I found Josie sitting at a small table just inside the doorway with a man who seemed to be in his midtwenties. It was hard to tell because he was hunched over his beer and the bar's lights had been dialed down to give patrons a sense of privacy. I let my fingers brush Josie's shoulder as I walked past just to let her know I was there. She surprised me by reaching back and giving my hand a squeeze without once taking her eyes off the young man.

“How's your mother?” she asked him. She asked the question softly with a concern in her voice that told me she had a natural and genuine sympathy for anyone who was in trouble.

I made my way to the end of the bar and found a stool. The Twins were on the coast playing the Angels, and the pregame show was on the flat-screen TV.

“What can I gitcha?” the bartender asked.

He didn't pour Summit Ale, so I ordered a Sam Adams that he served in the bottle.

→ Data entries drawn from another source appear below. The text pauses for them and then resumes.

(* ===== verification/Cli.v ===== *)
(** * The Go client and the command line (client/go/client.go, cmd/pushd-cli/)

    [PushdClient] is a connection with a protocol in front of it.  The command
    line runs two goroutines over one client: the reader prints what the server
    sends and closes the client at the end of the stream, the main loop sends
    the lines that are typed.  They share [done] and the client without a lock.
    The terminal and the history file are gnureadline's: the prompts it is asked
    to show and the lines it is asked to remember are recorded. *)
From Stdlib Require Strings.Byte.
From S2P Require Import Prelude GoStrings Wire Config Flags.

Local Open Scope string_scope.
Local Open Scope list_scope.

(** ** golib's [server.Protocol] and the network *)
Class Protocol : Type := { Marshal : list byte → list byte }.

(** What [proto.Read] returns besides the bytes. *)
Inductive rerr : Type := RNone | REof | RErr (text : string).

(** ** PushdClient *)
Section client.
  Context {PR : Protocol}.

(** [Conn] is nil while the client is not connected; the protocol is given the
    same connection.  [wire] is what has been written to each connection. *)
Record PushdClient : Type := mkPushdClient {
  serverAddr : string;
  Conn : option nat;
  proto_conn : option nat;
  connTimeout : Z;
  readTimeout : Z;
  wire : list (nat * list byte);
  closed : list nat
}.

Definition NewPushdClient (addr : string) (connTimeout readTimeout : Z) : PushdClient :=
  mkPushdClient addr None None connTimeout readTimeout [] [].

Definition set_conn (conn proto : option nat) (closed : list nat) (c : PushdClient) : PushdClient :=
  mkPushdClient (serverAddr c) conn proto (connTimeout c) (readTimeout c) (wire c) closed.

(** [r] is what [net.Dial] returns. *)
Definition Connect (r : error + nat) : M PushdClient (option error) := λ c,
  match r with
  | inl e => (Ret (Some e), set_conn None (proto_conn c) (closed c) c)
  | inr k => (Ret None, set_conn (Some k) (Some k) (closed c) c)
  end.

Definition nil_deref : string := "invalid memory address or nil pointer dereference".

Definition Write (msg : list byte) : M PushdClient unit := λ c,
  match Conn c with
  | None => (Panic nil_deref, c)
  | Some k => (Ret tt, mkPushdClient (serverAddr c) (Conn c) (proto_conn c) (connTimeout c)
                         (readTimeout c) (wire c ++ [(k, Marshal msg)]) (closed c))
  end.

(** [r] is what [proto.Read] returns. *)
Definition Read (r : list byte * rerr) : M PushdClient (list byte * rerr) := mret r.

Definition IsConnected (c : PushdClient) : bool :=
  match Conn c with Some _ => true | None => false end.

Definition Close : M PushdClient unit := λ c,
  match Conn c with
  | None => (Panic nil_deref, c)
  | Some k => (Ret tt, set_conn None None (closed c ++ [k]) c)
  end.

(** ** CommandLine *)

(** [s] without the newlines at its end: [strings.TrimRight(s, "\n")]. *)
Fixpoint TrimRight (s : string) : string :=
  match s with
  | EmptyString => ""
  | String a s' =>
      let t := TrimRight s' in
      if String.eqb t "" && Ascii.eqb a "010"%char then "" else String a t
  end.

Inductive reader_pc : Type := RLoop | RClose | RDone | RStop.
Inductive main_pc : Type := MTop | MReadline | MProcess (line : string) | MExit.

(** What appears on the terminal: a text given to [hint], its arguments filled
    in, or a prompt. *)
Inductive output : Type := Text (b : list byte) | Prompt (s : string).

(** [prompt] is the variable of the main loop, [history] the lines given to
    [AddHistory], [lines] the lines that have been processed; [crash] is set by
    a panic in either goroutine, which ends the process. *)
Record cli : Type := mkCli {
  client : PushdClient;
  done_ : bool;
  reader : reader_pc;
  main_ : main_pc;
  prompt : string;
  screen : list output;
  history : list string;
  lines : list string;
  crash : option string
}.

Definition with_main (m : main_pc) (s : cli) : cli :=
  mkCli (client s) (done_ s) (reader s) m (prompt s) (screen s) (history s) (lines s) (crash s).
Definition with_reader (r : reader_pc) (s : cli) : cli :=
  mkCli (client s) (done_ s) r (main_ s) (prompt s) (screen s) (history s) (lines s) (crash s).
Definition with_done (s : cli) : cli :=
  mkCli (client s) true (reader s) (main_ s) (prompt s) (screen s) (history s) (lines s) (crash s).
Definition with_client (c : PushdClient) (s : cli) : cli :=
  mkCli c (done_ s) (reader s) (main_ s) (prompt s) (screen s) (history s) (lines s) (crash s).
Definition with_prompt (p : string) (s : cli) : cli :=
  mkCli (client s) (done_ s) (reader s) (main_ s) p (screen s) (history s) (lines s) (crash s).
Definition put (o : output) (s : cli) : cli :=
  mkCli (client s) (done_ s) (reader s) (main_ s) (prompt s) (screen s ++ [o]) (history s) (lines s) (crash s).
Definition with_line (l : string) (s : cli) : cli :=
  mkCli (client s) (done_ s) (reader s) (main_ s) (prompt s) (screen s) (history s) (lines s ++ [l]) (crash s).
Definition AddHistory (l : string) (s : cli) : cli :=
  mkCli (client s) (done_ s) (reader s) (main_ s) (prompt s) (screen s) (history s ++ [l]) (lines s) (crash s).
Definition crashed (e : string) (s : cli) : cli :=
  mkCli (client s) (done_ s) (reader s) (main_ s) (prompt s) (screen s) (history s) (lines s) (Some e).

Definition COMMAND_PROMPT : string := "pushd> ".
Definition hint (b : list byte) (s : cli) : cli := put (Text b) s.
Definition rePrompt (s : cli) : cli := put (Prompt COMMAND_PROMPT) s.

Definition on_client {A} (m : M PushdClient A) (k : cli → cli) (s : cli) : cli :=
  match m (client s) with
  | (Ret _, c) => k (with_client c s)
  | (Panic e, _) => crashed e s
  | (Block, _) => s
  end.

(** The end of a round of the reader: [res[len(res)-1]] of an empty result
    panics. *)
Definition show (res : list byte) (s : cli) : cli :=
  match last res with
  | None => crashed "index out of range" s
  | Some b => rePrompt (hint (if Byte.eqb b Byte.x0a then res else res ++ [Byte.x0a]) s)
  end.

Definition read_error (text : string) : list byte := bytes_of_string ("Read error: " +:+ text).

(** The reader, with what [Read] returned where it reads. *)
Definition reader_step (r : list byte * rerr) (s : cli) : cli :=
  match reader s with
  | RLoop =>
      match (Read r (client s)).1 with
      | Ret (res, RNone) => show res s
      | Ret (_, REof) => with_reader RClose (hint (read_error "EOF") s)
      | Ret (res, RErr t) => show res (hint (read_error t) s)
      | _ => s
      end
  | RClose => on_client Close (with_reader RDone) s
  | RDone => with_reader RStop (with_done s)
  | RStop => s
  end.

Definition processInput (line : string) (s : cli) : cli :=
  if String.eqb line "quit" then with_done s
  else if String.eqb line "" then rePrompt s
  else on_client (Write (bytes_of_string line)) (AddHistory line) s.

(** The main loop, with what [Readline] returned where it reads. *)
Definition main_step (l : string * option string) (s : cli) : cli :=
  match main_ s with
  | MTop => if done_ s then with_main MExit s else with_main MReadline (put (Prompt (prompt s)) s)
  | MReadline =>
      let s := with_prompt "" s in
      let s := match l.2 with
               | Some e => hint (bytes_of_string ("Read user input error: " +:+ e)) s
               | None => s
               end in
      with_main (MProcess (TrimRight l.1)) s
  | MProcess line => with_main MTop (processInput line (with_line line s))
  | MExit => s
  end.

(** Either goroutine, until the process has exited or crashed. *)
Inductive cli_step : cli → cli → Prop :=
| step_reader r s : crash s = None → main_ s ≠ MExit → cli_step s (reader_step r s)
| step_main l s : crash s = None → main_ s ≠ MExit → cli_step s (main_step l s).

(** ** main *)
Record options : Type := mkOptions { addr : string }.

Definition cli_flags : FlagSet := {[ "a" := FStr "127.0.0.1:2222" ]}.

Definition parseFlags {DT : DurationText} (args : list string) : startup options :=
  flag_Parse cli_flags args (λ fs, Started (mkOptions (str_flag fs "a"))).

Definition WELCOME_HINT : string :=
  "Welcome to the Pushd command line interface.  Commands end with \n"
    +:+ String "010" (String "010" "").

Definition newCommandLine (o : options) : cli :=
  mkCli (NewPushdClient (addr o) (Second * 2) (Second * 5)) false RLoop MTop COMMAND_PROMPT [] [] [] None.

(** The two goroutines, from where [run] starts them; [r] is what [net.Dial]
    returns. *)
Definition run (r : error + nat) (s : cli) : startup cli :=
  match Connect r (client s) with
  | (Ret None, c) => Started (with_client c s)
  | (Ret (Some e), _) => Crashed (Error e)
  | (Panic e, _) => Crashed e
  | (Block, _) => Crashed ""
  end.

Definition main {DT : DurationText} (args : list string) (r : error + nat) : startup cli :=
  match parseFlags args with
  | Started o => run r (hint (bytes_of_string WELCOME_HINT) (newCommandLine o))
  | Exited code => Exited code
  | Crashed e => Crashed e
  end.

(** [main] where [Connect] gives connection [k]. *)
Definition connected (a : string) (k : nat) : cli :=
  with_client (set_conn (Some k) (Some k) [] (NewPushdClient a (Second * 2) (Second * 5)))
    (hint (bytes_of_string WELCOME_HINT) (newCommandLine (mkOptions a))).

(** ** What the loops keep *)

(** The lines that are meant for the server. *)
Definition requests (ls : list string) : list string := filter (λ l, l ≠ "quit" ∧ l ≠ "") ls.
Definition sent_as (k : nat) (ls : list string) : list (nat * list byte) :=
  (λ l, (k, Marshal (bytes_of_string l))) <$> ls.

Lemma requests_snoc ls l :
  requests (ls ++ [l]) = requests ls ++ (if decide (l ≠ "quit" ∧ l ≠ "") then [l] else []).
Proof. unfold requests. by rewrite filter_app, filter_cons, filter_nil. Qed.

Record cli_inv (k : nat) (s : cli) : Prop := {
  ci_conn : match reader s with
            | RLoop | RClose => Conn (client s) = Some k ∧ closed (client s) = []
            | RDone | RStop => Conn (client s) = None ∧ closed (client s) = [k]
            end;
  ci_sent : match crash s with
            | None => wire (client s) = sent_as k (requests (lines s)) ∧ history s = requests (lines s)
            | Some e => ∃ rest, sent_as k (requests (lines s)) = wire (client s) ++ rest
                ∧ (e = "index out of range" ∧ rest = []
                   ∨ e = nil_deref ∧ Conn (client s) = None ∧ length rest = 1)
            end;
  ci_quit : match main_ s with
            | MReadline | MProcess _ => "quit" ∉ lines s
            | _ => ∀ l1 l2, lines s = l1 ++ "quit" :: l2 → done_ s = true ∧ l2 = []
            end
}.

Lemma show_inv k res s : crash s = None → cli_inv k s → cli_inv k (show res s).
Proof.
  intros Hc [H1 H2 H3]. rewrite Hc in H2. unfold show. destruct (last res) as [b|].
  - split; simpl; try done. by rewrite Hc.
  - split; simpl; try done. exists []. rewrite app_nil_r. destruct H2. auto.
Qed.

Lemma hint_inv k b s : cli_inv k s → cli_inv k (hint b s).
Proof. intros [H1 H2 H3]. by split. Qed.

Lemma reader_inv k r s : crash s = None → cli_inv k s → cli_inv k (reader_step r s).
Proof.
  intros Hc Hi. unfold reader_step. destruct (reader s) eqn:Er.
  - destruct r as [res [| |t]].
    + by apply show_inv.
    + destruct Hi as [H1 H2 H3]. rewrite Er in H1. split; simpl; done.
    + apply show_inv; [done|]. by apply hint_inv.
  - destruct Hi as [H1 H2 H3]. rewrite Er in H1. destruct H1 as [H1 H1'].
    unfold on_client, Close. simpl. rewrite H1. simpl. split; simpl; try done.
    + by rewrite H1'.
    + by rewrite Hc in *.
  - destruct Hi as [H1 H2 H3]. rewrite Er in H1. split; simpl; try done.
    destruct (main_ s); try done; intros l1 l2 Hl; by destruct (H3 l1 l2 Hl).
  - done.
Qed.

(** A new element at the end of a list is its first occurrence. *)
Lemma snoc_first {A} (l l1 l2 : list A) x : x ∉ l → l ++ [x] = l1 ++ x :: l2 → l2 = [].
Proof.
  intros Hx. destruct l2 as [|y l2 _] using rev_ind; [done|]. intros Heq.
  assert (l ++ [x] = (l1 ++ x :: l2) ++ [y]) as [-> _]%app_inj_tail by (by rewrite Heq, <- app_assoc).
  set_solver.
Qed.

Lemma snoc_other {A} (l l1 l2 : list A) x y : x ∉ l → x ≠ y → l ++ [y] = l1 ++ x :: l2 → False.
Proof.
  intros Hx Hne Hl. assert (x ∈ l ++ [y]) as Hin by (rewrite Hl; set_solver). set_solver.
Qed.

Lemma process_inv k line s :
  crash s = None → main_ s = MProcess line → cli_inv k s →
  cli_inv k (with_main MTop (processInput line (with_line line s))).
Proof.
  intros Hc Em [H1 H2 H3]. rewrite Hc in H2. destruct H2 as [H2 H2']. rewrite Em in H3.
  unfold processInput, on_client, Write. simpl.
  destruct (String.eqb_spec line "quit") as [->|Hlq]; [|destruct (String.eqb_spec line "") as [->|Hle]].
  - split; simpl; [done| |]; [rewrite Hc|].
    + rewrite requests_snoc, decide_False, app_nil_r by naive_solver. done.
    + intros l1 l2 Hl. split; [done|]. by apply (snoc_first (lines s) l1 l2 "quit").
  - split; simpl; [done| |]; [rewrite Hc|].
    + rewrite requests_snoc, decide_False, app_nil_r by naive_solver. done.
    + intros l1 l2 Hl. by destruct (snoc_other (lines s) l1 l2 "quit" "").
  - assert (requests (lines s ++ [line]) = requests (lines s) ++ [line]) as Hr.
    { by rewrite requests_snoc, decide_True. }
    assert (∀ l1 l2, lines s ++ [line] = l1 ++ "quit" :: l2 → done_ s = true ∧ l2 = []) as Hq.
    { intros l1 l2 Hl. by destruct (snoc_other (lines s) l1 l2 "quit" line). }
    destruct (Conn (client s)) as [k'|] eqn:Ek; simpl.
    + assert (k' = k) as -> by (destruct (reader s); naive_solver).
      split; simpl; [done| |exact Hq]. rewrite Hc, Hr, H2, H2'. unfold sent_as.
      by rewrite fmap_app.
    + split; simpl; [by rewrite Ek| |exact Hq]. exists (sent_as k [line]).
      rewrite Hr, H2. split; [apply fmap_app|]. right. by rewrite Ek.
Qed.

“You come in with Josie?” he asked.

“I did.”

“Love that girl. Always cheerful, always cheers the place up. She knows, no one else seems to know but she does, acting all miserable all the time, it ain't gonna make the world a better place, is it?”

I couldn't argue with that, I told him.

“How's business?” I asked, just to be polite. I didn't expect much of an answer. The bartender gave me one anyway.

“If it improved one hundred percent it would still be lousy,” he said. “Since the big shock, since the mill closed, it's been deader than—I got my customers, my regulars, the truckers and loggers and guys from the mill, they still come in, but all they order is beer now.” He gestured at the bottle in front of me. “They buy a beer and nurse it all night long; taking no pleasure in drinking it, neither. The only reason they come in at all is because they can't stand being cooped up in their homes no more, you know?”

It was terrible, according to the bartender. Tough times all through the region. An economy in free fall. Everywhere you looked, men and women out of work through no fault of their own. Corporations, some of them founded when his father was a boy, were folding like carnival tents. Banks failed. Retailers from national chains to the ma-and-pa shop on the corner were locking their doors and throwing away the key. Yet even though it was happening to everyone, he said it was hard not to take it personally. Especially in small towns like Krueger and Babbitt that had been built around one company or one industry, towns whose very existence had been decided on the whim of overpaid, overpampered executives who had never even seen the place.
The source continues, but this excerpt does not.